Pishukan has a hot desert climate (Köppen climate classification BWh) with hot summers and warm winters. Most rainfall falls in winter, although there is sometimes a little rain in the monsoon season (July–August) as well. In January 2022 the town suffered from heavy flooding, resulting in the destruction of many mud houses. Rescue efforts in the area were coordinated by the Pakistan Coast Guards.

==Fish harbour==
The economy of the town has long been focussed on fishing with reports of this from as far back as 1908. Plans for a new fishing harbour were announced in 2002.

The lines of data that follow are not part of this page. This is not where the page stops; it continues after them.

(** * camera-streamer-esp32: the frame pipeline, embedded and verified

    The development follows the C sources function by function.

    - [AppUvc] embeds [src/main/app_uvc.c]: one subscriber queue
      ([rx_frames_queue]) drained by [frame_handling_task], with a
      user-registered frame handler.
    - [TwoQueue] embeds the two-queue program of [src/unnamed/part_001] (the
      WiFi streamer and the main file that feeds it): [frame_callback] fans
      a frame out to [rx_frames_queue] and [wifi_frame_queue], and
      [stream_handler] turns queued frames into an MJPEG multipart
      response.

    FreeRTOS, the UVC host driver, the HTTP server and libc are external
    collaborators.  The queue primitives are modelled by their documented
    contract ([Queue]); every other external call is recorded, with the tick
    at which it was issued, in a trace, and the values such a call returns
    are arguments supplied by the environment. *)

From Stdlib Require Import ZArith String Ascii Bool Lia List.
From Stdlib Require Import RelationClasses.
From Stdlib Require Import Strings.Byte.
Import ListNotations.
Local Open Scope Z_scope.

(** ** C scalars *)

(** Object and function pointers are addresses; [NULL] is address 0. *)
Definition ptr := Z.
Definition NULL : ptr := 0.

(** [esp_err.h] *)
Definition esp_err_t := Z.
Definition ESP_OK : esp_err_t := 0.
Definition ESP_FAIL : esp_err_t := -1.
Definition ESP_ERR_INVALID_ARG : esp_err_t := 258. (* 0x102 *)

(** FreeRTOS [BaseType_t] results. *)
Definition BaseType_t := Z.
Definition pdPASS : BaseType_t := 1.
Definition pdTRUE : BaseType_t := 1.
Definition pdFALSE : BaseType_t := 0.
Definition errQUEUE_FULL : BaseType_t := 0.
Definition errQUEUE_EMPTY : BaseType_t := 0.
(* ================================================================== *)
(** * Removing peers *)
(* ================================================================== *)

Lemma map_has_set_mono {V : Type} (k key : string) (v : V) (m : JsMap V) :
  map_has k m = true -> map_has k (map_set key v m) = true.
Proof.
  intros H. destruct (String.eqb key k) eqn:E.
  - apply String.eqb_eq in E. subst. apply map_has_set_eq.
  - apply String.eqb_neq in E. unfold map_has in *.
    now rewrite map_get_set_ne.
Qed.

Lemma map_size_delete_present key peer (m : JsMap Peer) :
  NoDup (map_keys m) -> map_get key m = Some peer ->
  map_size m = S (map_size (map_delete key m)).
Proof.
  intros Hnd Hget.
  pose proof (countKind_delete_present OutboundPeer key peer m Hnd Hget) as Ho.
  pose proof (countKind_delete_present InboundPeer key peer m Hnd Hget) as Hi.
  rewrite <- (countKind_partition m), <- (countKind_partition (map_delete key m)).
  unfold ofKind in *. destruct (kind peer); simpl in *; lia.
Qed.

Lemma Peer_removed_closed peer : state (Peer_removed peer) = Closed.
Proof. reflexivity. Qed.
(** Modelled from the spec: [hybridValidator] is missing from the sources.
    Section 4.4: "Wraps a Validator as a Mutator".  Whether two adapters of
    one validator are the same key of the builder's map is not said there;
    they are the same value here, and nothing below is stated about two
    registrations of one validator. *)
Definition hybridValidator (validator : CustomValidator) : Mutator :=
  validationWrapper validator.

(** Modelled from the spec: the method [Mutate] of the adapter is missing from
    the sources.  Section 4.4: "mutate(ctx, newResource, old) =
    validate(newResource, old)".  A user's mutator runs its own method. *)
Definition Mutate (m : Mutator) (ctx : Ctx) (new : Object) (old : option Object)
  : Object * option GoError :=
  match m with
  | custom c => customMutate c ctx new old
  | validationWrapper v => Validate v ctx new old
  end.

(** Modelled from the spec: the type assertion [m.(Validator)] of [handle]
    depends on the method set of the adapter type, which is missing from the
    sources.  Section 4.4: the adapter is "marked internally so the Dispatcher
    can apply the no-patch rule".  For a user's mutator the assertion holds
    exactly when its type happens to have a [Validate] method too. *)
Definition assertValidator (m : Mutator) : bool :=
  match m with
  | custom c => customIsValidator c
  | validationWrapper _ => true
  end.

(** Modelled from the spec: [extensionspredicate.EvalGeneric] is missing from
    the sources.  Section 3: the "chain is AND-combined, short-circuiting on
    first false". *)
Fixpoint EvalGeneric (obj : Object) (predicates : list Predicate) : bool :=
  match predicates with
  | [] => true
  | p :: rest => if p obj then EvalGeneric obj rest else false
  end.

(** ** Requests and responses *)

(** [runtime.RawExtension], of which the handler reads [Raw]. *)
Record RawExtension := { Raw : list byte }.

(** [admission.Request]: the fields of the embedded [AdmissionRequest] that
    the handler reads.  [req.Kind] and [req.Object] are called [ReqKind] and
    [ReqObject] here, [Kind] and [Object] being taken. *)
Record Request := {
  ReqKind : GroupVersionKind;
  ReqObject : RawExtension;
  OldObject : RawExtension
}.

(** The message of the error handed to [admission.Errored]. *)
Inductive Reason :=
| UnexpectedRequestKind (kind : GroupVersionKind)
| CouldNotDecodeRequest (ar : Request) (err : GoError)
| CouldNotGetAccessor (obj : Object) (err : GoError)
| CouldNotDecodeOldObject (oldObj : Object) (err : GoError)
| ErrorOf (err : GoError)
| StatusReason (reason : string).

(** [admission.Response], by the three shapes the helpers below build:
    allowed without a patch, allowed with a JSON patch, and not allowed with a
    status code. *)
Inductive Response :=
| Allow (reason : string)
| AllowPatch (patches : Patches)
| Deny (code : Z) (reason : Reason).

Definition StatusBadRequest : Z := 400.
Definition StatusForbidden : Z := 403.
Definition StatusInternalServerError : Z := 500.

(** [admission.Errored(code, err)]. *)
Definition Errored (code : Z) (err : Reason) : Response := Deny code err.

(** [admission.ValidationResponse(allowed, reason)]. *)
Definition ValidationResponse (allowed : bool) (reason : string) : Response :=
  if allowed then Allow reason else Deny StatusForbidden (StatusReason reason).

(** [admission.PatchResponseFromRaw(original, current)]: the patch from
    [original] to [current], or an internal error when it cannot be built. *)
Definition PatchResponseFromRaw (original current : list byte) : Response :=
  match CreatePatch original current with
  | inl err => Errored StatusInternalServerError (ErrorOf err)
  | inr patches => AllowPatch patches
  end.

Definition isAllow (r : Response) : bool :=
  match r with Allow _ => true | _ => false end.

Definition isAllowPatch (r : Response) : bool :=
  match r with AllowPatch _ => true | _ => false end.

Definition isDeny (code : Z) (r : Response) : bool :=
  match r with Deny c _ => bool_decide (c = code) | _ => false end.

(** ** The builder *)

(** [HandlerBuilder].  The logger is left out: it names log lines only. *)
Record HandlerBuilder := {
  b_mutatorMap : gmap Mutator (list Object);
  b_predicates : list Predicate;
  b_scheme : Scheme
}.

(** [NewBuilder(mgr, logger)], with [mgr.GetScheme()] for [scheme]. *)
Definition NewBuilder (scheme : Scheme) : HandlerBuilder :=
  {| b_mutatorMap := ∅; b_predicates := []; b_scheme := scheme |}.
(** Dividing a normal float by a positive one that is at most 1 does not
    make it smaller in magnitude. *)
Lemma div_by_at_most_one (sx : bool) (mx my : positive) (ex ey : Z) :
  Zpos (digits2_pos mx) = 53 -> Zpos (digits2_pos my) = 53 ->
  -200 <= ex <= 200 -> -200 <= ey <= 200 ->
  ey < -52 \/ (ey = -52 /\ Zpos my = 2 ^ 52) ->
  exists m e,
    F64.div (S754_finite sx mx ex) (S754_finite false my ey)
    = S754_finite sx m e
    /\ Zpos (digits2_pos m) = 53
    /\ (ex < e \/ (ex = e /\ Zpos mx <= Zpos m)).
Proof.
  intros Hdx Hdy Hex Hey Hone.
  rewrite div_finite by lia. rewrite xorb_false_r.
  destruct (digits2_bounds mx) as [Hlox Hhix].
  destruct (digits2_bounds my) as [Hloy Hhiy].
  rewrite Hdx in Hlox, Hhix. rewrite Hdy in Hloy, Hhiy.
  change (2 ^ (53 - 1)) with (2 ^ 52) in *.
  destruct (div_quotient_digits mx my Hdx Hdy) as (q & Hq & Hcases).
  destruct (div_mod_eq _ _ _ Hq) as [Hdiv Hr].
  rewrite Hq.
  set (r := (Zpos mx * 2 ^ 53) mod Zpos my) in *.
  set (l := new_location (Zpos my) r).
  assert (Hqx : Zpos mx <= Zpos q).
  { rewrite <- Hq. apply Z.div_le_lower_bound; [ lia | ].
    rewrite Z.mul_comm. apply Z.mul_le_mono_nonneg_l; lia. }
  destruct Hcases as [[Hdq Hq53] | [Hdq Hq53]].
  - destruct (round_53 sx q (ex - ey - 53) l Hdq) as (m & Hdm & -> & Hm);
      [ lia | ].
    pose proof (round_nearest_even_bounds (Zpos q) l) as Hrne.
    assert (Hey' : ey < -52).
    { destruct Hone as [ | [_ Hmy] ]; [ assumption | exfalso ].
      rewrite Hmy in Hdiv.
      assert (2 * Zpos mx <= Zpos q); [ | lia ].
      change (2 ^ 53) with (2 ^ 52 * 2) in Hdiv. nia. }
    eexists m, _. split; [ reflexivity | ]. split; [ exact Hdm | ].
    destruct (Z.ltb_spec (round_nearest_even (Zpos q) l) (2 ^ 53)); lia.
  - destruct (round_54 sx q (ex - ey - 53) l Hdq) as (m & Hdm & -> & Hm);
      [ lia | ].
    set (l' := loc_of_shr_record
                 {| shr_m := Zpos q / 2; shr_r := Z.odd (Zpos q);
                    shr_s := negb match l with
                                  | loc_Exact => true
                                  | loc_Inexact _ => false
                                  end |}) in *.
    pose proof (round_nearest_even_bounds (Zpos q / 2) l') as Hrne.
    eexists m, _. split; [ reflexivity | ]. split; [ exact Hdm | ].
    destruct (Z.eq_dec ey (-52)) as [He | He].
    + assert (Hmy : Zpos my = 2 ^ 52) by lia.
      assert (Hhalf : Zpos mx <= Zpos q / 2).
      { apply Z.div_le_lower_bound; [ lia | ].
        rewrite Hmy in Hdiv. change (2 ^ 53) with (2 ^ 52 * 2) in Hdiv. nia. }
      destruct (Z.ltb_spec (round_nearest_even (Zpos q / 2) l') (2 ^ 53)); lia.
    + destruct (Z.ltb_spec (round_nearest_even (Zpos q / 2) l') (2 ^ 53)); lia.
Qed.

(** ** The integer part grows with the float *)

Lemma trunc_scaled (m : positive) (e k : Z) :
  0 <= k -> 0 <= e + k ->
  match e with
  | 0 => Zpos m
  | Zpos _ => Zpos m * 2 ^ e
  | Zneg _ => Zpos m / 2 ^ (- e)
  end = Zpos m * 2 ^ (e + k) / 2 ^ k.
Proof.
  intros Hk Hek.
  assert (H2k : 0 < 2 ^ k) by (apply Z.pow_pos_nonneg; lia).
  destruct e as [ | e | e ].
  - cbn [Z.add]. symmetry. apply Z.div_mul. lia.
  - rewrite Z.pow_add_r, Z.mul_assoc by lia. symmetry. apply Z.div_mul. lia.
  - change (- Zneg e) with (Zpos e).
    replace (2 ^ k) with (2 ^ Zpos e * 2 ^ (Zneg e + k))
      by (rewrite <- Z.pow_add_r by lia; f_equal; lia).
    symmetry. apply Z.div_mul_cancel_r.
    + apply Z.pow_nonzero; lia.
    + apply Z.pow_nonzero; lia.
Qed.

Lemma trunc_mono (m1 m2 : positive) (e1 e2 : Z) :
  Zpos (digits2_pos m1) = 53 -> Zpos (digits2_pos m2) = 53 ->
  e1 < e2 \/ (e1 = e2 /\ Zpos m1 <= Zpos m2) ->
  exists z1 z2,
    F64.trunc (S754_finite false m1 e1) = Some z1
    /\ F64.trunc (S754_finite false m2 e2) = Some z2
    /\ z1 <= z2.
Proof.
  intros Hd1 Hd2 Hle. unfold F64.trunc. cbn [cond_Zopp].
  eexists _, _. split; [ reflexivity | ]. split; [ reflexivity | ].
  destruct (digits2_bounds m1) as [Hlo1 Hhi1].
  destruct (digits2_bounds m2) as [Hlo2 Hhi2].
  rewrite Hd1 in Hlo1, Hhi1. rewrite Hd2 in Hlo2, Hhi2.
  change (2 ^ (53 - 1)) with (2 ^ 52) in *.
  assert (He : e1 <= e2) by lia.
  assert (Hk : exists k, 0 <= k /\ 0 <= e1 + k)
    by (exists (Z.max 0 (- e1)); lia).
  destruct Hk as (k & Hk0 & Hk1).
  rewrite (trunc_scaled m1 e1 k), (trunc_scaled m2 e2 k) by lia.
  apply Z.div_le_mono; [ apply Z.pow_pos_nonneg; lia | ].
  assert (H1 : 0 < 2 ^ (e1 + k)) by (apply Z.pow_pos_nonneg; lia).
  destruct Hle as [Hlt | [-> Hm]].
  - replace (e2 + k) with ((e2 - e1 - 1) + 1 + (e1 + k)) by lia.
    rewrite (Z.pow_add_r 2 (e2 - e1 - 1 + 1) (e1 + k)) by lia.
    rewrite (Z.pow_add_r 2 (e2 - e1 - 1) 1) by lia. change (2 ^ 1) with 2.
    assert (H2 : 0 < 2 ^ (e2 - e1 - 1)) by (apply Z.pow_pos_nonneg; lia).
    set (a := 2 ^ (e1 + k)) in *. set (b := 2 ^ (e2 - e1 - 1)) in *.
    assert (H3 : Zpos m1 * a <= 2 ^ 53 * a)
      by (apply Z.mul_le_mono_nonneg_r; lia).
    assert (H4 : 2 ^ 52 * (b * 2 * a) <= Zpos m2 * (b * 2 * a))
      by (apply Z.mul_le_mono_nonneg_r; nia).
    assert (H5 : 1 * (2 * a) <= b * (2 * a))
      by (apply Z.mul_le_mono_nonneg_r; lia).
    lia.
  - apply Z.mul_le_mono_nonneg_r; lia.
Qed.

(** ** Percent from completion on *)

Lemma eqb_of_int_refl (c : Z) :
  Z.abs c < 2 ^ 64 -> F64.eqb (F64.of_int c) (F64.of_int c) = true.
Proof.
  intros Hc. unfold F64.eqb, SFeqb. rewrite compare_of_int by assumption.
  rewrite Z.compare_refl. reflexivity.
Qed.

Lemma eqb_of_int_nonzero (c : Z) :
  c <> 0 -> F64.eqb (F64.of_int c) F64.zero = false.
Proof.
  intros Hc. destruct (Z.lt_trichotomy c 0) as [Hneg | [H0 | Hpos]];
    [ | contradiction | ].
  - destruct (of_int_neg c Hneg) as [(m & e & ->) | ->]; reflexivity.
  - destruct (of_int_pos c Hpos) as [(m & e & ->) | ->]; reflexivity.
Qed.

(** X8: for a snapshot of [int64] readings whose count has reached a
    positive size, [Percent()] is at least 100. *)
Theorem Percent_overshoot (p : Progress) (c s : Z) :
  n p = F64.of_int c -> size p = F64.of_int s ->
  0 < s -> s <= c -> c <= max_int64 ->
  F64.leb F64.hundred (Percent p) = true.
Proof.
  intros Hn Hs Hs0 Hsc Hc. unfold Percent. rewrite Hn, Hs.
  rewrite eqb_of_int_nonzero by lia.
  destruct (F64.eqb (F64.of_int c) (F64.of_int s)); [ reflexivity | ].
  assert (Hle : F64.leb (F64.of_int s) (F64.of_int c) = true)
    by (apply of_int_mono; unfold min_int64; lia).
  destruct (of_int_normal c ltac:(lia)) as (mn & en & Hceq & Hdn & Hen).
  destruct (of_int_normal s ltac:(lia)) as (ms & es & Hseq & Hds & Hes).
  rewrite Hceq, Hseq in *.
  apply leb_finite_pos in Hle.
  destruct (quotient_at_most_one ms mn es en)
    as (mq & eq & -> & Hdq & Heq & Hone); try assumption; try lia.
  rewrite hundred_eq.
  destruct (div_by_at_most_one false 7036874417766400 mq (-46) eq)
    as (m & e & -> & _ & Hge); try assumption; try reflexivity; try lia.
  apply leb_finite_pos. exact Hge.
Qed.

Section Estimates.

Variable indefinite : float64 -> Z.

(** ** The estimate against the clock *)

(** The float of the time elapsed, divided by a ratio that is at most 1:
    its integer part is at least the time elapsed. *)
Lemma projected_not_less (d c sz : Z) :
  0 <= d <= 2 ^ 53 ->
  0 < c -> c <= sz -> sz <= max_int64 ->
  exists z,
    F64.trunc (F64.div (F64.of_int d)
                       (F64.div (F64.of_int c) (F64.of_int sz))) = Some z
    /\ d <= z.
Proof.
  intros Hd Hc Hcs Hsz.
  assert (Hle : F64.leb (F64.of_int c) (F64.of_int sz) = true)
    by (apply of_int_mono; unfold min_int64; lia).
  destruct (of_int_normal c ltac:(lia)) as (mc & ec & Hceq & Hdc & Hec).
  destruct (of_int_normal sz ltac:(lia)) as (ms & es & Hseq & Hds & Hes).
  rewrite Hceq, Hseq in *.
  apply leb_finite_pos in Hle.
  destruct (quotient_at_most_one mc ms ec es)
    as (mq & eq & -> & Hdq & Heq & Hone); try assumption; try lia.
  destruct (Z.eq_dec d 0) as [-> | Hd0].
  - exists 0. split; [ reflexivity | lia ].
  - pose proof (trunc_of_int d ltac:(lia)) as Ht.
    rewrite nearest_int_exact in Ht by lia.
    destruct (of_int_normal d ltac:(unfold max_int64; lia))
      as (md & ed & Hdeq & Hdd & Hed).
    rewrite Hdeq in *.
    destruct (div_by_at_most_one false md mq ed eq)
      as (m & e & -> & Hdm & Hge); try assumption; try lia.
    destruct (trunc_mono md m ed e Hdd Hdm Hge) as (z1 & z2 & H1 & H2 & Hz).
    exists z2. split; [ exact H2 | ].
    rewrite Ht in H1. injection H1 as <-. exact Hz.
Qed.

The town is expected to become a major commercial centre in concert with the development of the Port of Gwadar located about 27 km to the east. There are plans for the fishing jetty of Gwadar to be moved to Pishukan at some point in the future. An area of 1000 acres has been earmarked for the use of the Pakistan Navy.

==Transport==
Transport facilities are dominated by the development of nearby Gwadar.
- The town is connected to the rest of Pakistan by the Makran Coastal Highway, which passes about 15 km to the north of the town.
- The main seaport is the Port of Gwadar, approximately 25 km to the east of the town.
- Gwadar Airport is the main airport for the area but the new Gwadar International Airport, approximately 50 km to the northeast of Pishukan, is due to become operational in late 2023.